Brief =>
This exercise calls for every line of the listing below that contains the word "PGSIZE".

Segment Open

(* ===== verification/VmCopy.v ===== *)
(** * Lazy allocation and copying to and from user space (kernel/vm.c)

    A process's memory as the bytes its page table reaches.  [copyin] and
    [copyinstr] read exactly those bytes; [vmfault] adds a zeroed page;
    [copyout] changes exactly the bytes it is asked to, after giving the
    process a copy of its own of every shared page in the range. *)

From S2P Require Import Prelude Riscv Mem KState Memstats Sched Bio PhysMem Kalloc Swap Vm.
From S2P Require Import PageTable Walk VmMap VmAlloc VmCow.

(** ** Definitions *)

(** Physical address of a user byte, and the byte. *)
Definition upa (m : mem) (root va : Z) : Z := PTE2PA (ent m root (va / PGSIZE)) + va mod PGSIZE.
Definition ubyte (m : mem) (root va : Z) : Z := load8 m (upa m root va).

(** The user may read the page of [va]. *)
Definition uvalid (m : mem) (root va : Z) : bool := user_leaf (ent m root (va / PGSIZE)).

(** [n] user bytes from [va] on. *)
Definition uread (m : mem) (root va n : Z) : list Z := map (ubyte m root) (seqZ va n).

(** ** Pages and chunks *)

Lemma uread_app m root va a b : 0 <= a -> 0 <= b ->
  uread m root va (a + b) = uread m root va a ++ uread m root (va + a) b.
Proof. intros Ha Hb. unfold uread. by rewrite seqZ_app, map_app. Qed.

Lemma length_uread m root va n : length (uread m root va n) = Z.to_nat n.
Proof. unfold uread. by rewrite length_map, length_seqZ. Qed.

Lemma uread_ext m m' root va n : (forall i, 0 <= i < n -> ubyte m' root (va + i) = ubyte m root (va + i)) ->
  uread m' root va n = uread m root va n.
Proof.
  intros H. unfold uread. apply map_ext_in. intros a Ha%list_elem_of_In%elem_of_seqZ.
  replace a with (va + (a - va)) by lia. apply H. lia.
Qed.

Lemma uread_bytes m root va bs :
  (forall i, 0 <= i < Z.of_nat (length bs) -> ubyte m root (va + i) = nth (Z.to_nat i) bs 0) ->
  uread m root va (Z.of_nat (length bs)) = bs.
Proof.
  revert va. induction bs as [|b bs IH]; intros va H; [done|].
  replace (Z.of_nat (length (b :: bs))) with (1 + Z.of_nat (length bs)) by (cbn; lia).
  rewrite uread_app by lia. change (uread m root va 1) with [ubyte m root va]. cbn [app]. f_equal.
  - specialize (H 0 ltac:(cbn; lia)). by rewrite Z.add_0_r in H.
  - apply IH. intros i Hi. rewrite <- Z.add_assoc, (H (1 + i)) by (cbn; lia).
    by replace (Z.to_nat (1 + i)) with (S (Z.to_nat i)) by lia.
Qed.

Segment Closed
Segment Open

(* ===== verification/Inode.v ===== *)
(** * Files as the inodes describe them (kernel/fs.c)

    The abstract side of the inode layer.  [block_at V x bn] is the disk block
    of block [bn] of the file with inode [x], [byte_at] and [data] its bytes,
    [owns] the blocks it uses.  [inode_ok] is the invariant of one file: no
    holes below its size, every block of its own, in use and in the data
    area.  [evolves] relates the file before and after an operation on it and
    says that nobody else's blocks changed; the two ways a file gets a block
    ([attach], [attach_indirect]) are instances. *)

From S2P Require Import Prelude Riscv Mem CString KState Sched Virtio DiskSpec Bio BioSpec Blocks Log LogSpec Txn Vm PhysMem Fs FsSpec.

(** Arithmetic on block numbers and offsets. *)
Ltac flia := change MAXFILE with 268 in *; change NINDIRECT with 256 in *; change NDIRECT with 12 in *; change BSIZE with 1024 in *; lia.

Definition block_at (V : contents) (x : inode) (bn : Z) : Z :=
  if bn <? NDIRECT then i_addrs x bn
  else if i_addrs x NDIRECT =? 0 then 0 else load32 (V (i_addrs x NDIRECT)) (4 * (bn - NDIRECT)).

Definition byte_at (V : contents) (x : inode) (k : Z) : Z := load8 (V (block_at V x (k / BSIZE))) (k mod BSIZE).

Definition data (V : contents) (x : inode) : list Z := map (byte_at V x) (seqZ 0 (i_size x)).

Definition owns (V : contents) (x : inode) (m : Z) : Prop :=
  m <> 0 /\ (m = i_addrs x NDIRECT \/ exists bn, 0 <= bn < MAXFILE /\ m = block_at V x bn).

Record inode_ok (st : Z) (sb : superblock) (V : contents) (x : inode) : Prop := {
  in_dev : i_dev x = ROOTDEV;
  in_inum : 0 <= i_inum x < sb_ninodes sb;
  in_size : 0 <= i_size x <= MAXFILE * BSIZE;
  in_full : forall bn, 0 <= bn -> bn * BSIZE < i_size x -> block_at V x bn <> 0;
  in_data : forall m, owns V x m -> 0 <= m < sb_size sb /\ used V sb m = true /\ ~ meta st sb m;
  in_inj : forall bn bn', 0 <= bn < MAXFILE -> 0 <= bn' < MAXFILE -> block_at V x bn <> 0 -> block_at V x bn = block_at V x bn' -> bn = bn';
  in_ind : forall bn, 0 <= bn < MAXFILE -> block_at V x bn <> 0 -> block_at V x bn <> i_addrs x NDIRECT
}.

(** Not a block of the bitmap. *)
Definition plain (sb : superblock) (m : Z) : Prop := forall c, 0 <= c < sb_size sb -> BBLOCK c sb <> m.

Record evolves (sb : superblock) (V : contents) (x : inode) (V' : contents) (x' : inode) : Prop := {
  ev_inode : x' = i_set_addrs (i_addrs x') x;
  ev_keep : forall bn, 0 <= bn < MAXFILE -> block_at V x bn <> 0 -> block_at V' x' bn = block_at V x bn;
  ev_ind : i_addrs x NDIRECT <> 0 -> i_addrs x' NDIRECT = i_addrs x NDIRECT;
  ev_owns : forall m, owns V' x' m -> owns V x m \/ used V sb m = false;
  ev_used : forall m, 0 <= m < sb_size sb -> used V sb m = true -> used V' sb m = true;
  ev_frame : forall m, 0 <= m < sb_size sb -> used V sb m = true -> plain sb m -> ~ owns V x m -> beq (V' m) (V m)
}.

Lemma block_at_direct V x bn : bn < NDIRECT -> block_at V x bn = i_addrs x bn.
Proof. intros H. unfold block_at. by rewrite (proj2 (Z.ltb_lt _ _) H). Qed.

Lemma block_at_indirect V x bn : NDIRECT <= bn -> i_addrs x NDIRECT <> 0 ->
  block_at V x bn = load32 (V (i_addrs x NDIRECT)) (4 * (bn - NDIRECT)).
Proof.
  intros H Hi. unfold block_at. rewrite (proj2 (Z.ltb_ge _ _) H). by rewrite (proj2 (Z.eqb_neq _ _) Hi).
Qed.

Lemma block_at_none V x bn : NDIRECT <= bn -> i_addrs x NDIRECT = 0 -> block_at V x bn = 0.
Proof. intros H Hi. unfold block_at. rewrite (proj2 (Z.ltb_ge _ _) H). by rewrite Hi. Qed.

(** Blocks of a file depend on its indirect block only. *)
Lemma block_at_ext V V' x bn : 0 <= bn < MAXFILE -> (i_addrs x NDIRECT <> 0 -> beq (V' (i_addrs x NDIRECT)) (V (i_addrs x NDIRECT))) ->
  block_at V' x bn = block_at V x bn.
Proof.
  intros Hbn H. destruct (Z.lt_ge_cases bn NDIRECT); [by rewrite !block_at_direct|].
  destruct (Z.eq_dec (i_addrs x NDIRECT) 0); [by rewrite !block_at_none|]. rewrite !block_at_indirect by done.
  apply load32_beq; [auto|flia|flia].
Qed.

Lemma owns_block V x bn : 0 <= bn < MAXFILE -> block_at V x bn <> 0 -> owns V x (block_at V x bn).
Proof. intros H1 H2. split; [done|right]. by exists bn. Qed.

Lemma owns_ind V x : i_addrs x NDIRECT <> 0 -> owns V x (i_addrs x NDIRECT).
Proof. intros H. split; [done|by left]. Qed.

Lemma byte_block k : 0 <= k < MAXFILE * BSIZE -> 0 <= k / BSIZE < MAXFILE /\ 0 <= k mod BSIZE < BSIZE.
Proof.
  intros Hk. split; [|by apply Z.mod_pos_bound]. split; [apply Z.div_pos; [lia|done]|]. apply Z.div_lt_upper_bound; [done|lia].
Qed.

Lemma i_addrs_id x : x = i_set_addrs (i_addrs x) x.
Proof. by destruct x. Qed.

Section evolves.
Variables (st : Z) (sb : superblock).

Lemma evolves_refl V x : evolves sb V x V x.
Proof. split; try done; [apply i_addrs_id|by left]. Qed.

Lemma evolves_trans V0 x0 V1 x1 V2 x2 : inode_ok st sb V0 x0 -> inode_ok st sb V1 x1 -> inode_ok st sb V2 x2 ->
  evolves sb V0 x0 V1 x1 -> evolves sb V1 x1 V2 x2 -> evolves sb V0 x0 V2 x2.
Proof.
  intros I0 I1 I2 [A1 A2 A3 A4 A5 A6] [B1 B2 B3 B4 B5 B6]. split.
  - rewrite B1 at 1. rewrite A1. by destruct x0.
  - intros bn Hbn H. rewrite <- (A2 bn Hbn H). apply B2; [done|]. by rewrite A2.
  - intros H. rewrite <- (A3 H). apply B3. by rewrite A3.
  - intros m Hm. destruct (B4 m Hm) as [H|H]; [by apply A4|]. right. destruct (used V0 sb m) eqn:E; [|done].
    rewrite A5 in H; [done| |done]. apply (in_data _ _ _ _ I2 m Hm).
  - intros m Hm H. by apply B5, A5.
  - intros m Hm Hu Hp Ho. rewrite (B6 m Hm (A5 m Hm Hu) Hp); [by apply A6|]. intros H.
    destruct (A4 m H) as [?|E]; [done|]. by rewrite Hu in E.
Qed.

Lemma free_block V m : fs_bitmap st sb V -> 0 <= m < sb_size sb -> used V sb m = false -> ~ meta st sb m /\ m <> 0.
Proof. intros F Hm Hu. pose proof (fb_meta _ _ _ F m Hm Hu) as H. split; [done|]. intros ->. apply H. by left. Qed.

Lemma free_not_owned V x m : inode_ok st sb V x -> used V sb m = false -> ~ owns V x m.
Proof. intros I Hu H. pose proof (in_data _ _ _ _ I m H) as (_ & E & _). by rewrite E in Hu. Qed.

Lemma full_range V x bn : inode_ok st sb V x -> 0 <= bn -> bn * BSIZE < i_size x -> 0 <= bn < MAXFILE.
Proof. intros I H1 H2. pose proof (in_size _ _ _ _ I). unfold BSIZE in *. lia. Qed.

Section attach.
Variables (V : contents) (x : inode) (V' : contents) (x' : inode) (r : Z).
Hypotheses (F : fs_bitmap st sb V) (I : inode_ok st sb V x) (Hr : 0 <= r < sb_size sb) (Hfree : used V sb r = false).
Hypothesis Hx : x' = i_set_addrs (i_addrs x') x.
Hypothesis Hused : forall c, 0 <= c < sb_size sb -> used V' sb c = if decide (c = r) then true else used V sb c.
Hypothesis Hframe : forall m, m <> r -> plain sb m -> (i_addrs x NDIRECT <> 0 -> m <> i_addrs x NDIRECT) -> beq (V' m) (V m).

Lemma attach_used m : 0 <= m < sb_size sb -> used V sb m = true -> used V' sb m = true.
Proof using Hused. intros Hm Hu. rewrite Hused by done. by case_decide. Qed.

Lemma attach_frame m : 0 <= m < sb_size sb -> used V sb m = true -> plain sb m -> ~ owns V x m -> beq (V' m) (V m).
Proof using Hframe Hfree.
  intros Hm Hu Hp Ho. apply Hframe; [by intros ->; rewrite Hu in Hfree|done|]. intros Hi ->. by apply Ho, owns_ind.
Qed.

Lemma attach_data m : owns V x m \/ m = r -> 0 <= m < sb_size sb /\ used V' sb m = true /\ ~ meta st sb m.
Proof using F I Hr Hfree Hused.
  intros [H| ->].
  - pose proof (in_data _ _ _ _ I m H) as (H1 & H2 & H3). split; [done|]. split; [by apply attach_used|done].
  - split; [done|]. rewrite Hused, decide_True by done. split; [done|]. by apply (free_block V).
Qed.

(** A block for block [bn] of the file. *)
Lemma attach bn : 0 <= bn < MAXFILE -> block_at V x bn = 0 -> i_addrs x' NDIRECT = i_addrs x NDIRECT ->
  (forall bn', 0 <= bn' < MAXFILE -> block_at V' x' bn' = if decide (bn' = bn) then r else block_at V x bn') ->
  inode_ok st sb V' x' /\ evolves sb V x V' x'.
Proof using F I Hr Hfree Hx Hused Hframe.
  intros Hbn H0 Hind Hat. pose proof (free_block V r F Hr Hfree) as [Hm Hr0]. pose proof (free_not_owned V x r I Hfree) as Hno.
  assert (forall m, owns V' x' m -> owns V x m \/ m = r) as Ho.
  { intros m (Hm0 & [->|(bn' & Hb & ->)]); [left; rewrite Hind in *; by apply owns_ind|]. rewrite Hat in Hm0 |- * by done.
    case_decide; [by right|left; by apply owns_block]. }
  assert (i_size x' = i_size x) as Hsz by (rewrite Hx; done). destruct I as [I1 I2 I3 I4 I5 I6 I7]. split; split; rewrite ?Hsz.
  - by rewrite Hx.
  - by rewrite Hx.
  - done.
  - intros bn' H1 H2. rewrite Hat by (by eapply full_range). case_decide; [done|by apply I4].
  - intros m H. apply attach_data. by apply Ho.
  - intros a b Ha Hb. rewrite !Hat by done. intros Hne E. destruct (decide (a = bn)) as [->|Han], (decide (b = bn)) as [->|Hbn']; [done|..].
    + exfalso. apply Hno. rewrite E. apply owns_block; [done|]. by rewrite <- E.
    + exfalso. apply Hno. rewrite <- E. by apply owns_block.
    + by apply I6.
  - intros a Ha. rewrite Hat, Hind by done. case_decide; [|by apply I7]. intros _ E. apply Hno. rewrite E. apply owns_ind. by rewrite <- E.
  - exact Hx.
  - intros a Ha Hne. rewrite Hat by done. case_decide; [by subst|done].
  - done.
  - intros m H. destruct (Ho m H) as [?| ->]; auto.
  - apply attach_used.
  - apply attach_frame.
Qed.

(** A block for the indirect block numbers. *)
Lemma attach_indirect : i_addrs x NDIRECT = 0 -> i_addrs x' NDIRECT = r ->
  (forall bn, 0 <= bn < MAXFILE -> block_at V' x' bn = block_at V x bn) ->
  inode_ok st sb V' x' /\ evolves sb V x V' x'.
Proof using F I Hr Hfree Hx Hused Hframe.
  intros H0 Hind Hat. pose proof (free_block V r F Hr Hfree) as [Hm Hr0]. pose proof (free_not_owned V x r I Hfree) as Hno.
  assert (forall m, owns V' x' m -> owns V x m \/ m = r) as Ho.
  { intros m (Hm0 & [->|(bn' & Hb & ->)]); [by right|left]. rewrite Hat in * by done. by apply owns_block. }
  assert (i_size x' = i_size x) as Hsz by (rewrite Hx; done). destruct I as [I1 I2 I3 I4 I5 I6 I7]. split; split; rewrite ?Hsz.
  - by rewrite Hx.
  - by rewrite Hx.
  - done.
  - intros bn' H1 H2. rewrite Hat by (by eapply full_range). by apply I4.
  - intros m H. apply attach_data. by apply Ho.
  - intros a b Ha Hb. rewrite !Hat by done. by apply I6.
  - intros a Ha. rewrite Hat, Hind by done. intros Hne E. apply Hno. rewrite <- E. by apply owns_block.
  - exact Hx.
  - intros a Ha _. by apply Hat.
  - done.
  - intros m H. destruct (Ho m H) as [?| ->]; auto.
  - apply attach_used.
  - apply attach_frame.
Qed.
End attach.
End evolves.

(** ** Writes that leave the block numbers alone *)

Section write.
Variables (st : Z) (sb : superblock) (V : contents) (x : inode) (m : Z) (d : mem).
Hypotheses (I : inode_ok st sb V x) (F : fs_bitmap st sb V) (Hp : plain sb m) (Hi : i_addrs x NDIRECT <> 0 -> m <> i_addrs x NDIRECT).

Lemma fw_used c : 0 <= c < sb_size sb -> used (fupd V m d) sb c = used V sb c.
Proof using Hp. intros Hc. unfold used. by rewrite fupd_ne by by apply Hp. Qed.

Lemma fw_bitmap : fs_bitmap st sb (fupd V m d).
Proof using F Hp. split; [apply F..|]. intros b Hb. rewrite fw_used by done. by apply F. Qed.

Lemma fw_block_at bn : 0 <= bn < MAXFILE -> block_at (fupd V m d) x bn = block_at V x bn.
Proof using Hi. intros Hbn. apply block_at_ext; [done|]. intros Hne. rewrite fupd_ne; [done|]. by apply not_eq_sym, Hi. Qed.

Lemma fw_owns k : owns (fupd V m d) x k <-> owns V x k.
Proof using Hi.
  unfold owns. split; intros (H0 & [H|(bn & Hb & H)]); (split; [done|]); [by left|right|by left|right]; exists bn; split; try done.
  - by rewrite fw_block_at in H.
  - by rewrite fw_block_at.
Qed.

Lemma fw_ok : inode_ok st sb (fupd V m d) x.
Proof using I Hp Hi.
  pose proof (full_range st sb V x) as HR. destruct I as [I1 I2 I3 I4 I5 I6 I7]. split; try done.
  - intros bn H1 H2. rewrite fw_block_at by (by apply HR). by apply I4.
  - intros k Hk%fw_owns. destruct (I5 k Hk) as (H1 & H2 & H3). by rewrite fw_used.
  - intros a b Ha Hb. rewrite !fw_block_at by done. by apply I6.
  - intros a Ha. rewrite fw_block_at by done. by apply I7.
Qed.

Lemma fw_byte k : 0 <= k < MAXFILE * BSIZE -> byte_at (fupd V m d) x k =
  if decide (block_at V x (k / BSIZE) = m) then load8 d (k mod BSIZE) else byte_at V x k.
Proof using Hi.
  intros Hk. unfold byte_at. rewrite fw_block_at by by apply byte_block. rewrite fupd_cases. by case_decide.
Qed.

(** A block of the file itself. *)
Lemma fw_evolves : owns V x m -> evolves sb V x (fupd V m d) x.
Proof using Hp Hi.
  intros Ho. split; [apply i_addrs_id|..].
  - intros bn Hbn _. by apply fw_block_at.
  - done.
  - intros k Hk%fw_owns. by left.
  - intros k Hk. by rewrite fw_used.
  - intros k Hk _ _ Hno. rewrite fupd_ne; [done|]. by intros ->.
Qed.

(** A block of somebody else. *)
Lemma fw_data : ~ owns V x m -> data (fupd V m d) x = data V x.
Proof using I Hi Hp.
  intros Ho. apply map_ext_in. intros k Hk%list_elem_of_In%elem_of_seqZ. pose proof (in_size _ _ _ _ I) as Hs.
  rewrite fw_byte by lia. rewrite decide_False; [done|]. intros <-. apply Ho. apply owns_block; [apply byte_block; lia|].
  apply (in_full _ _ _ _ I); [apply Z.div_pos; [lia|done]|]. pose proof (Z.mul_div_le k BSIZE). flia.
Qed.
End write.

Segment Closed

Response to the exercise =>
Definition upa (m : mem) (root va : Z) : Z := PTE2PA (ent m root (va / PGSIZE)) + va mod PGSIZE.
Definition uvalid (m : mem) (root va : Z) : bool := user_leaf (ent m root (va / PGSIZE)).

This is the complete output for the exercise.